Conférence sur le climat - Un délégué philippin va jeûner pour sauver la planète

Des survivants du typhon font main basse sur des sacs de riz dans un entrepo?t de Tacloban, principale ville sinistre?e des Philippines.
Photo: Aaron Favila Associated Press Des survivants du typhon font main basse sur des sacs de riz dans un entrepo?t de Tacloban, principale ville sinistre?e des Philippines.
Le typhon Haiyan s’est invité à la Conférence de l’ONU sur le climat qui s’est ouverte lundi à Varsovie, en Pologne. Dans un rare moment d’émotion dans le cadre des négociations climatiques internationales, le délégué philippin a annoncé qu’il jeûnerait jusqu’à ce que des progrès « significatifs » soient en vue dans des discussions qui s’annoncent pour le moins ardues.

Au cours de la plénière d’ouverture, le délégué Naderev Sano a annoncé qu’il entamera un « jeûne volontaire pour le climat » et qu’il le poursuivra durant les deux semaines de conférence. « Ce que mon pays traverse est une folie, a-t-il ajouté, sous le coup de l’émotion. La crise climatique est une folie. Nous pouvons arrêter cette folie ici, à Varsovie. Mon pays refuse d’accepter qu’une 30e conférence ou une 40e conférence soit nécessaire pour résoudre le changement climatique. » La conférence de Varsovie est déjà la 19e.

Événements extrêmes

L’appel à l’action a été relayé par la responsable du climat à l’ONU, Christiana Figueres, qui a rappelé que les événements climatiques extrêmes seront de plus en plus fréquents et intenses au fur que les bouleversements climatiques s’aggraveront. La Banque mondiale et de l’Agence internationale de l’énergie sont du même avis.

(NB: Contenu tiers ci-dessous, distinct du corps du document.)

(** A tree of JSON that a value holds as it is. *)
Definition held (j : json) : Prop := exists v, any_of j = Some v /\ json_of v = j.

Lemma held_value v : portable v = true -> held (json_of v).
Proof. intros Hv. exists (decoded v). split; [by apply any_of_json_of|by apply json_of_decoded]. Qed.

Lemma held_array l : Forall held l -> held (JArr l).
Proof.
  intros Hl. assert (exists vs, traverse any_of l = Some vs /\ map json_of vs = l) as (vs & E & Em).
  { induction Hl as [|j l (v & Ev & Ej) _ (vs & IH & Em)]; [by exists []|]. exists (v :: vs). simpl. rewrite Ev. simpl. rewrite IH. simpl.
    by rewrite Ej, Em. }
  exists (AList vs). simpl. by rewrite E, Em.
Qed.

Lemma held_object m : Forall (fun e => held e.2) m -> exists m', to_map (JObj m) = Some m' /\ of_map m' = JObj m.
Proof.
  intros Hm. unfold to_map, of_map. simpl.
  induction Hm as [|[k j] m (v & Ev & Ej) _ (m' & E & Em)]; [by exists []|]. exists ((k, v) :: m'). simpl in *. rewrite Ev. simpl.
  rewrite E. simpl. split; [done|]. injection Em as Em. by rewrite Ej, Em.
Qed.

Lemma held_map m m' : to_map (JObj m) = Some m' -> of_map m' = JObj m -> held (JObj m).
Proof. intros E Em. exists (AMap m'). split; [|done]. unfold to_map in E. simpl in *. by rewrite E. Qed.

Lemma present_held fields : Forall (fun e => forall j, e.2 = Some j -> held j) fields -> Forall (fun e => held e.2) (present fields).
Proof.
  unfold present. induction 1 as [|[k [j|]] fields Hj _ IH]; simpl; [constructor| |done]. constructor; [by apply Hj|done].
Qed.

Lemma omit_string_held s j : omit_string s = Some j -> held j.
Proof. unfold omit_string. destruct (is_empty s); [done|]. intros [= <-]. by exists (AString s). Qed.

Lemma node_json_object n : node_portable n = true -> exists m m', node_json n = JObj m /\ to_map (JObj m) = Some m' /\ of_map m' = JObj m.
Proof.
  induction n as [op rules field operator value IH] using Node_ind. simpl. rewrite andb_true_iff, forallb_Forall. intros [Hv Hr].
  eexists. cut (forall m, Forall (fun e => held e.2) m -> exists m', to_map (JObj m) = Some m' /\ of_map m' = JObj m);
    [|by apply held_object].
  intros Hob. destruct (Hob (present [("op"%string, omit_string op);
     ("rules"%string, match rules with [] => None | _ => Some (JArr (map node_json rules)) end);
     ("field"%string, omit_string field); ("operator"%string, omit_string operator);
     ("value"%string, match value with ANil => None | v => Some (json_of v) end)])) as (m' & E & Em); [|by exists m'].
  apply present_held. repeat apply Forall_cons_2; try apply Forall_nil_2; cbn [snd]; try apply omit_string_held.
  - assert (held (JArr (map node_json rules))) as Hh.
    { apply held_array, Forall_map. pose proof (List.Forall_and IH Hr) as Hl. eapply Forall_impl; [exact Hl|].
      intros n [Hn Hp]. destruct (Hn Hp) as (m & m' & -> & E & Em). by apply (held_map m m'). }
    intros j. destruct rules; [done|]. by intros [= <-].
  - pose proof (held_value value Hv) as Hh. intros j. by destruct value; [done|intros [= <-] ..].
Qed.

Lemma omit_string_eq s : (s = "" /\ omit_string s = None) \/ omit_string s = Some (JStr s).
Proof. unfold omit_string, is_empty. destruct (String.eqb_spec s ""); auto. Qed.

Lemma to_node_json n : node_portable n = true -> to_node (node_json n) = Some (node_decoded n).
Proof.
  induction n as [op rules field operator value IH] using Node_ind. cbn [node_portable node_json node_decoded].
  rewrite andb_true_iff, forallb_Forall. intros [Hv Hr].
  assert (traverse to_node (map node_json rules) = Some (map node_decoded rules)) as Ht.
  { apply traverse_map. pose proof (List.Forall_and IH Hr) as Hl. eapply Forall_impl; [exact Hl|]. intros n [Hn Hp]. by apply Hn. }
  assert (value = ANil \/ match value with ANil => None | v => Some (json_of v) end = Some (json_of value)) as Hval
    by (destruct value; auto).
  destruct (any_of_json_of value Hv) as [Ev _].
  assert (rules = [] \/ match rules with [] => None | _ => Some (JArr (map node_json rules)) end = Some (JArr (map node_json rules))) as Hrl
    by (destruct rules; auto).
  destruct (omit_string_eq op) as [[-> ->] | ->], Hrl as [-> | ->], (omit_string_eq field) as [[-> ->] | ->],
    (omit_string_eq operator) as [[-> ->] | ->], Hval as [-> | ->];
    cbn [present omap list_omap option_map fst snd to_node]; simpl; rewrite ?Ht, ?Ev; reflexivity.
Qed.

(** Stored and read back, a filter is what its JSON says. *)
Lemma marshalled_filter_read f : node_portable f = true ->
  exists m, marshalled_filter f = Some m /\ parseFilter m = Some (node_decoded f).
Proof.
  intros Hf. assert (node_marshals f = true) as Hm.
  { induction f as [op rules field operator value IH] using Node_ind. simpl in *. rewrite andb_true_iff, !forallb_Forall in *.
    destruct Hf as [Hv Hr]. split; [by apply portable_marshals|].
    pose proof (List.Forall_and IH Hr) as Hl. eapply Forall_impl; [exact Hl|]. intros n [Hn Hp]. by apply Hn. }
  destruct (node_json_object f Hf) as (m & m' & Ej & Em & Eo). exists m'. unfold marshalled_filter, parseFilter.
  rewrite Hm, Eo. split; [by rewrite Ej|]. rewrite <- Ej. by apply to_node_json.
Qed.

Lemma wire_filter_read f m : wire_filter f -> marshalled_filter f = Some m -> parseFilter m = Some f.
Proof. intros [Hp Hd] Em. destruct (marshalled_filter_read f Hp) as (m' & E & Er). rewrite Em in E. injection E as <-. by rewrite Er, Hd. Qed.
End Json.

(** ** References *)

Section References.
Context `{SL : SqlLaws} `{GL : GoJsonLaws} `{QE : QueryEnv}.
Implicit Types d : SegmentDB.

(** The segments a stored segment refers to. *)
Definition references (s : Segment) : list uuid :=
  match parseFilter (sg_Filter s) with Some f => referencedIDs f | None => [] end.

(** The live segment [y] refers to [x]. *)
Definition refers d (x y : uuid) : Prop :=
  exists s, d !! y = Some s /\ live_segment s = true /\ x ∈ references s.

(** Every live segment parses, and what it refers to is live and of its organization; following
    references ends. *)
Record sound d : Prop := {
  snd_ids : forall k s, d !! k = Some s -> sg_ID s = k;
  snd_live : forall k s, d !! k = Some s -> live_segment s = true ->
    is_Some (parseFilter (sg_Filter s)) /\
    forall x, x ∈ references s -> exists t, d !! x = Some t /\ segment_at (sg_OrganizationID s) x t = true;
  snd_wf : well_founded (refers d)
}.

Lemma segment_at_spec orgID id s :
  segment_at orgID id s = true <-> sg_ID s = id /\ sg_OrganizationID s = orgID /\ live_segment s = true.
Proof. unfold segment_at. rewrite !andb_true_iff, !N.eqb_eq. tauto. Qed.

(** What [checkReferences] has seen: the references of a filter down to a depth. *)
Fixpoint checked (levels : nat) d (orgID : uuid) (selfID : option uuid) (f : Node) : Prop :=
  match levels with
  | O => False
  | S levels => forall ref, ref ∈ referencedIDs f ->
      selfID <> Some ref /\
      exists s inner, d !! ref = Some s /\ segment_at orgID ref s = true /\
        parseFilter (sg_Filter s) = Some inner /\ checked levels d orgID selfID inner
  end.

Lemma first_segment d orgID id s : sound d ->
  first_row (segment_at orgID id) unordered d = Ok s -> d !! id = Some s /\ segment_at orgID id s = true.
Proof.
  intros Hd (k & Hk & Hp)%first_row_ok. split; [|done]. apply segment_at_spec in Hp as (Hid & _ & _).
  by rewrite <- Hid, (snd_ids d Hd k s Hk).
Qed.

Lemma checkReferences_checked levels d orgID selfID f : sound d ->
  triple (eq d) (checkReferences levels orgID selfID f) (on_ok (eq d) (fun _ d' => d' = d /\ checked levels d orgID selfID f)).
Proof.
  intros Hd. revert f. induction levels as [|levels IH]; intros f; simpl; [by apply triple_fail|].
  assert (forall ref, triple (eq d) (checkReference orgID selfID (checkReferences levels orgID selfID) ref)
    (on_ok (eq d) (fun _ d' => d' = d /\ selfID <> Some ref /\
      exists s inner, d !! ref = Some s /\ segment_at orgID ref s = true /\
        parseFilter (sg_Filter s) = Some inner /\ checked levels d orgID selfID inner))) as Hone.
  { intros ref. unfold checkReference. destruct (opt_eqb selfID (Some ref)) eqn:Hself; [by apply triple_fail|].
    assert (selfID <> Some ref) as Hne by (intros E; apply opt_eqb_eq in E; congruence).
    apply (triple_bind _ (fun r d' => d = d' /\ (r = first_row (segment_at orgID ref) unordered d \/ exists e, r = Err e))).
    { apply triple_try, triple_query; [intros ? a <- E; split; [done|by left]|intros e ? <-; split; [done|right; by exists e]]. }
    intros r. destruct r as [s|e]; [|by apply triple_fail; intros ? [<- _]].
    apply (triple_assume _ (d !! ref = Some s /\ segment_at orgID ref s = true)).
    { intros ? [_ [E|[e E]]]; [|done]. by apply first_segment. }
    intros [Hs Hat]. destruct (parseFilter (sg_Filter s)) as [inner|] eqn:Ep; [|by apply triple_fail; intros ? [<- _]].
    eapply triple_conseq; [apply (IH inner)|by intros ? [<- _]|].
    intros [[]|e] ?; simpl; [|done]. intros [-> Hc]. split_and!; [done|done|]. by exists s, inner. }
  induction (referencedIDs f) as [|ref l IHl]; simpl.
  - apply triple_ret. intros ? <-. split; [done|]. by intros ref ?%not_elem_of_nil.
  - apply (triple_bind _ (fun _ d' => d' = d /\ selfID <> Some ref /\
      exists s inner, d !! ref = Some s /\ segment_at orgID ref s = true /\
        parseFilter (sg_Filter s) = Some inner /\ checked levels d orgID selfID inner)).
    { eapply triple_conseq; [apply (Hone ref)|done|]. intros [[]|e] ?; simpl; [done|by intros <-]. }
    intros []. eapply triple_assume; [intros ? [_ Href]; exact Href|]. intros Href.
    eapply triple_conseq; [apply IHl|by intros ? [-> _]|].
    intros [[]|e] ?; simpl; [|done]. intros [-> Hl]. split; [done|]. intros ref' [->|Hin]%elem_of_cons; [done|by apply Hl].
Qed.

(** ** Writing *)

(** Rows that agree in what references depend on. *)
Definition same_references (s t : Segment) : Prop :=
  sg_ID s = sg_ID t /\ sg_OrganizationID s = sg_OrganizationID t /\ live_segment s = live_segment t /\ sg_Filter s = sg_Filter t.

Lemma same_references_at s t orgID id : same_references s t -> segment_at orgID id s = segment_at orgID id t.
Proof. intros (E1 & E2 & E3 & _). unfold segment_at. by rewrite E1, E2, E3. Qed.

Lemma refers_incl d d' : sound d -> (forall x y, refers d' x y -> refers d x y) -> well_founded (refers d').
Proof. intros Hd Hincl y. induction (snd_wf d Hd y) as [y _ IH]. constructor. intros x Hx. apply IH. by apply Hincl. Qed.

Lemma insert_same d s t : sound d -> d !! sg_ID s = Some s -> same_references s t -> sound (<[sg_ID s := t]> d).
Proof.
  intros Hd Hs Hst. pose proof Hst as (E1 & E2 & E3 & E4).
  assert (forall k u, <[sg_ID s := t]> d !! k = Some u -> exists v, d !! k = Some v /\ same_references v u) as Hback.
  { intros k u. rewrite lookup_insert_Some. intros [[<- <-]|[_ Hu]]; [by exists s|]. by exists u. }
  split.
  - intros k u (v & Hv & <- & _)%Hback. by apply (snd_ids d Hd).
  - intros k u (v & Hv & Ev1 & Ev2 & Ev3 & Ev4)%Hback Hl. rewrite <- Ev3 in Hl. rewrite <- Ev2.
    destruct (snd_live d Hd k v Hv Hl) as [Hp Hr]. unfold references in *. rewrite <- Ev4. split; [done|].
    intros x (w & Hw & Hat)%Hr. destruct (decide (x = sg_ID s)) as [->|Hne]; [|exists w; by rewrite lookup_insert_ne].
    exists t. rewrite lookup_insert_eq. split; [done|]. rewrite Hs in Hw. injection Hw as <-. by rewrite <- (same_references_at s t).
  - apply (refers_incl d); [done|]. intros x y (u & (v & Hv & _ & _ & Ev3 & Ev4)%Hback & Hl & Hx).
    exists v. unfold references in *. by rewrite Ev3, Ev4.
Qed.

« Nous nous rassemblons aujourd’hui avec, sur nos épaules, le poids de nombreuses réalités qui donnent à réfléchir », comme « l’impact dévastateur du typhon Haiyan », le plus puissant à avoir jamais touché terre, a déclaré Mme Figueres, devant les délégations de 190 pays. Selon ce qu’elle a fait valoir, remettre à plus tard un plan de lutte contre les changements climatiques ne fera qu’alourdir la tâche pour les générations futures.

Négociations ardues

Le rendez-vous de Varsovie — qui doit se terminer le 22 novembre par l’adoption d’un texte jetant les bases de l’accord prévu pour 2015 — est toutefois parsemé d’obstacles. Si la communauté internationale veut parvenir à limiter la hausse des températures à 2 °C, il faudra notamment déterminer le niveau d’engagement de réductions des gaz à effet de serre auquel chaque pays devra se conformer. Selon certaines informations qui circulent déjà, plusieurs gouvernements seraient prêts à donner des cibles volontaires tout en acceptant une certaine forme de suivi international.

Mais pour le moment, rien n’indique qu’une voie se dégagerait sur la question des engagements que devront prendre les pays en développement, comparativement aux États les plus riches de la planète. Le gouvernement canadien attend un signal clair de la Chine avant de s’engager davantage.

Christiana Figueres s’est toutefois dite relativement encouragée par une hausse de la « volonté » des citoyens, des entreprises et des gouvernements d’agir contre les changements climatiques.